GOAL OF THE EXERCISE
Print the lines that run from the line with "unfold received, allX." to the line with "Definition synthetic (id", keeping both end lines, exactly as they appear in the entries below, and nothing else.

MATERIAL SUPPLIED Start Marker

Lemma recvLoop_ends fuel n s : (n <= fuel)%nat -> is_Some (recvLoop fuel n s).
Proof.
  revert n s; induction fuel as [|fuel IH]; intros [|n] s Hn; cbn [recvLoop]; [by eauto|lia|by eauto|].
  destruct (recv (S n) s) as [[[|b bs]|] s']; [by eauto| |by eauto].
  destruct (IH (S n - length (b :: bs))%nat s') as [[rest s''] ->]; [cbn [length]; lia|eauto].
Qed.

Lemma sendLoop_ends fuel bs s : (length bs <= fuel)%nat -> is_Some (sendLoop fuel bs s).
Proof.
  revert bs s; induction fuel as [|fuel IH]; intros [|b bs] s Hn; cbn [sendLoop length] in *; [by eauto|lia|by eauto|].
  destruct (send (b :: bs) s) as [[[|w]|] s']; [by eauto| |by eauto].
  destruct (IH (drop (S w) (b :: bs)) s') as [[k s''] ->]; [rewrite length_drop; cbn [length]; lia|eauto].
Qed.

(** What comes in is stored, in order. *)
Lemma recvLoop_incoming fuel n s :
  (n <= fuel)%nat -> (n <= length (incoming s))%nat -> exists s', recvLoop fuel n s = Some (take n (incoming s), s').
Proof.
  revert n s; induction fuel as [|fuel IH]; intros [|n] s Hn Hl; cbn [recvLoop]; [by eauto|lia|by eauto|].
  destruct (recv_ready (S n) s) as (bs & s' & E & Hne); [lia|by intros H; rewrite H in Hl; simpl in Hl; lia|].
  rewrite E. pose proof (recv_bound _ _ _ _ E) as Hb. pose proof (recv_order _ _ _ _ E) as Ho.
  destruct bs as [|b bs]; [done|]. rewrite Ho, length_app in Hl.
  destruct (IH (S n - length (b :: bs))%nat s') as (s'' & ->); [cbn [length] in *; lia|lia|]. exists s''. by rewrite Ho, take_app_ge by lia.
Qed.

(** The client's count is right: when it is complete everything went out, in order. *)
Lemma sendLoop_sent fuel bs s sent s' : sendLoop fuel bs s = Some (sent, s') -> (sent <= length bs)%nat.
Proof.
  revert bs s sent; induction fuel as [|fuel IH]; intros [|b bs] s sent H; cbn [sendLoop] in H; simplify_eq; [lia..|].
  destruct (send (b :: bs) s) as [[[|w]|] s1] eqn:E; simplify_eq; [lia| |lia]. apply send_bound in E.
  destruct (sendLoop fuel _ s1) as [[k s2]|] eqn:E2; simplify_eq. apply IH in E2. rewrite length_drop in E2. lia.
Qed.

Lemma sendLoop_outgoing fuel bs s s' : sendLoop fuel bs s = Some (length bs, s') -> outgoing s' = outgoing s ++ bs.
Proof.
  revert bs s; induction fuel as [|fuel IH]; intros [|b bs] s H; cbn [sendLoop] in H; simplify_eq; [by rewrite app_nil_r..|].
  destruct (send (b :: bs) s) as [[[|w]|] s1] eqn:E; try done. pose proof (send_bound _ _ _ _ E) as Hb.
  destruct (sendLoop fuel (drop (S w) (b :: bs)) s1) as [[k s2]|] eqn:E2; [|done].
  assert (Hk : k = length (drop (S w) (b :: bs))) by (injection H as Hk _; rewrite length_drop; cbn [length] in *; lia).
  injection H as _ <-. rewrite Hk in E2. rewrite (IH _ _ E2), (send_order _ _ _ _ E), <- app_assoc. by rewrite take_drop.
Qed.

(** Both loops of the loopback test end, and if the client sent its whole buffer and the
    server's end of the connection delivers what the client's end took, the buffers agree. *)
Theorem loopback_proof_passes payload (client server : Sock) sent client' got server' :
  sendLoop payload (replicate payload 88) client = Some (sent, client') -> recvLoop payload payload server = Some (got, server') ->
  sent = payload -> outgoing client' = outgoing client ++ incoming server -> allX (received payload got) = true.
Proof.
  intros Hs Hr -> Ho. rewrite <- (length_replicate payload 88) in Hs at 3. apply sendLoop_outgoing in Hs. rewrite Hs in Ho. apply app_inv_head in Ho.
  destruct (recvLoop_incoming payload payload server) as (s' & E); [done|by rewrite <- Ho, length_replicate|].
  rewrite E, <- Ho, take_ge in Hr by by rewrite length_replicate. injection Hr as <- _.
  unfold received, allX. rewrite length_replicate, Nat.sub_diag, app_nil_r. apply forallb_forall. intros x Hx%list_elem_of_In.
  by apply elem_of_replicate in Hx as [-> _].
Qed.
End loopback.

(** ** The synthetic topologies *)

Definition liveBounds : Bounds := suiteBounds 6 64 defaultBounds.(Bounds.maxFallbacks).
Definition livePlans (req : CommunicationRequest) (s : EvidenceSnapshot) : T PlanOutcome := library (planCommunication req s ∅ liveBounds).

Definition synthetic (id : Z) (kind : EndpointKind) (node : Z) (ts : list Transport) : Endpoint :=
  mkEndpoint id 1 kind node true true ts Provenance.SYNTHETIC 0.
Definition syntheticLink (id src dst : Z) (t : Transport) (capacity : Z) : Link := mkLink id 1 src dst t capacity true dzero Provenance.SYNTHETIC.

MATERIAL SUPPLIED End Marker

EXPECTED ANSWER
  unfold received, allX. rewrite length_replicate, Nat.sub_diag, app_nil_r. apply forallb_forall. intros x Hx%list_elem_of_In.
  by apply elem_of_replicate in Hx as [-> _].
Qed.
End loopback.

(** ** The synthetic topologies *)

Definition liveBounds : Bounds := suiteBounds 6 64 defaultBounds.(Bounds.maxFallbacks).
Definition livePlans (req : CommunicationRequest) (s : EvidenceSnapshot) : T PlanOutcome := library (planCommunication req s ∅ liveBounds).

Definition synthetic (id : Z) (kind : EndpointKind) (node : Z) (ts : list Transport) : Endpoint :=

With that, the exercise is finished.